Task description ->
Show each line of the records in which the word "string" occurs.

···

(** The name of the folder of an issue. *)
Definition issue_folder_name (i : issue) : string :=
  project_shortName i ++ "-"
  ++ Str.zfill ID_PAD_LENGTH (Str.of_Z (numberInProject i)) ++ "-"
  ++ clean_folder_name_default (summary i).

Definition issue_target_path (i : issue) : string :=
  Path.join "exports" (issue_folder_name i).

Definition content_path (i : issue) : string :=
  Path.join (issue_target_path i) "content.txt".

Definition skip_message (i : issue) : string :=
  "Skipping " ++ issue_target_path i ++ " as it already exists.".

Definition processing_message (i : issue) : string :=
  "Processing " ++ issue_target_path i.

(** The part of the loop body after the skip test. *)
Definition export_issue (net : remote) (headers : string) (i : issue)
  : M unit :=
  print (processing_message i);;
  makedirs (issue_target_path i);;
  write_content (content_path i) i;;
  match attachments i with
  | Some (a :: l) =>
      download_attachments net (a :: l) (issue_target_path i) headers
  | _ => ret tt
  end.

(** The body of the loop of [get_issues]. *)
Definition get_issues_body (net : remote) (headers : string)
    (full_refresh : bool) (i : issue) : M unit :=
  fun w =>
    if negb full_refresh && path_exists (issue_target_path i) (files w)
    then print (skip_message i) w
    else export_issue net headers i w.

Definition issues_request (permanent_token project_id : string) : request :=
  {| req_url := BASE_YOUTRACK_URL ++ "/youtrack/api/issues";
     req_authorization := "Bearer " ++ permanent_token;
     req_params :=
       [ ("fields",
          "idReadable,numberInProject,summary,created,description,"
          ++ "wikifiedDescription,comments(author(name),created,deleted,"
          ++ "text,reactions(author(name),reaction)),attachments(name,url),"
          ++ "project(id,shortName)");
         ("query",
          "project:{" ++ project_id ++ "} sort by: {issue id} desc") ];
     req_stream := false |}.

···

Response area ->
Definition issue_folder_name (i : issue) : string :=
Definition issue_target_path (i : issue) : string :=
Definition content_path (i : issue) : string :=
Definition skip_message (i : issue) : string :=
Definition processing_message (i : issue) : string :=
Definition export_issue (net : remote) (headers : string) (i : issue)
Definition get_issues_body (net : remote) (headers : string)
Definition issues_request (permanent_token project_id : string) : request :=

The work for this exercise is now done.